**Your goal**
Where in the records does the word "intros" occur? Copy each line in which it does.

[Entries taken from a collection]
Lemma agree_step X (e : rE X) x st' :
  exec skew e st x st' → r_permits c e (σ tid) → agree st' (step_client tid e x σ).
Proof.
  intros He Hp.
  assert (∀ i, tid ≠ i → step_client tid e x σ i = σ i) as Hother by (intros i Hne; by apply decide_False).
  assert (step_client tid e x σ tid = r_next e x (σ tid)) as Hself by (by apply decide_True).
  destruct e as [| | |s key|s key|s|s|A q| |p current0|p credential|platform group|platform group epoch accounts|shown quota];
    cbn [exec r_permits] in He, Hp; cbn [r_next id] in Hself.
  - destruct He as [-> Hx]. apply agree_ghost; try done; rewrite Hself; [by apply knows_time|done].
  - subst. apply agree_ghost; try done; by rewrite Hself.
  - assert (rs_db st' = rs_db st ∧ rs_queued st' = rs_queued st ∧ rs_rotated st' = rs_rotated st ∧ rs_shown st' = rs_shown st
      ∧ rs_answers st' = rs_answers st) as (E1 & E2 & E3 & E4 & E5) by (destruct He as [(? & _ & ->)|(? & _ & _ & ->)]; done).
    apply agree_ghost; rewrite ?E4, ?E5; try done; rewrite Hself; destruct x; try done. by apply knows_conn.
  - assert (rs_db st' = rs_db st ∧ rs_queued st' = rs_queued st ∧ rs_rotated st' = rs_rotated st ∧ rs_shown st' = rs_shown st
      ∧ rs_answers st' = rs_answers st) as (E1 & E2 & E3 & E4 & E5)
      by (unfold on_session, lock_step in He; destruct He as [(_ & _ & ->)|(? & _ & [->|[_ ->]])]; cbn; by try destruct (lock_free _ _ _)).
    apply agree_ghost; rewrite ?E4, ?E5; try done; rewrite Hself; destruct x as [[]|]; try done. by apply knows_conn.
  - assert (rs_db st' = rs_db st ∧ rs_queued st' = rs_queued st ∧ rs_rotated st' = rs_rotated st ∧ rs_shown st' = rs_shown st
      ∧ rs_answers st' = rs_answers st) as (E1 & E2 & E3 & E4 & E5)
      by (destruct He as [(_ & _ & ->)|(? & _ & [->|[_ ->]])]; done).
    apply agree_ghost; rewrite ?E4, ?E5; try done; rewrite Hself; [|done]. intros Hk. by apply knows_conn, knows_idle.
  - subst. apply agree_ghost; try done; rewrite Hself; [by apply knows_conn|done].
  - subst. apply agree_ghost; try done; rewrite Hself; [by apply knows_conn|done].
  - destruct He as (pl & fs & r & w' & Hrun & Hx & ->). by eapply agree_sql.
  - subst. apply agree_ghost; try done; by rewrite Hself.
  - subst st'. destruct x as [b|e]; [|by apply agree_ghost; try done; rewrite Hself].
    destruct Hp as (stored & b0 & Hph & _ & Hd & ->). rewrite Hph in Hself.
    apply agree_ghost; try done; [by intros y Hy; right|rewrite Hself..].
    + intros Hk. apply knows_refreshed; [done| |done]. exists b0. split; [done|by left].
    + cbn. by rewrite Hph.
  - subst. apply agree_ghost; try done; by rewrite Hself.
  - destruct He as (now & f1 & f2 & f3 & f4 & s1 & s2 & s3 & s4 & _ & _ & ->).
    apply agree_ghost; try done; [intros y Hy; apply elem_of_app; by right|rewrite Hself; destruct x; try done..].
    intros Hk. apply knows_shown; [|done]. intros y Hy. apply elem_of_app. by left.
  - destruct He as (f & gu & r & rd & _ & Hx & ->).
    apply agree_ghost; try done; [intros y Hy; apply elem_of_app; by right|rewrite Hself; destruct x; try done..].
    destruct r as [v'|e']; [|by destruct Hx as (? & [=] & _)].
    intros Hk. apply knows_shown; [|done]. intros y Hy. apply elem_of_app. by left.
  - destruct He as [-> Hx]. apply agree_ghost; try done; rewrite Hself; destruct x; try done.
    intros Hk. apply knows_shown; [|done]. rewrite (Hx eq_refl). intros y ([k q] & -> & Hy)%list_elem_of_fmap.
    apply list_elem_of_filter in Hy as [Heq Hy]. cbn in *. subst q. by apply (kn_shown _ _ Hk).
Qed.
End step.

**Answer to this exercise**
  intros He Hp.
  assert (∀ i, tid ≠ i → step_client tid e x σ i = σ i) as Hother by (intros i Hne; by apply decide_False).
    apply agree_ghost; rewrite ?E4, ?E5; try done; rewrite Hself; [|done]. intros Hk. by apply knows_conn, knows_idle.
    apply agree_ghost; try done; [by intros y Hy; right|rewrite Hself..].
    + intros Hk. apply knows_refreshed; [done| |done]. exists b0. split; [done|by left].
    apply agree_ghost; try done; [intros y Hy; apply elem_of_app; by right|rewrite Hself; destruct x; try done..].
    intros Hk. apply knows_shown; [|done]. intros y Hy. apply elem_of_app. by left.
    apply agree_ghost; try done; [intros y Hy; apply elem_of_app; by right|rewrite Hself; destruct x; try done..].
    intros Hk. apply knows_shown; [|done]. intros y Hy. apply elem_of_app. by left.
    intros Hk. apply knows_shown; [|done]. rewrite (Hx eq_refl). intros y ([k q] & -> & Hy)%list_elem_of_fmap.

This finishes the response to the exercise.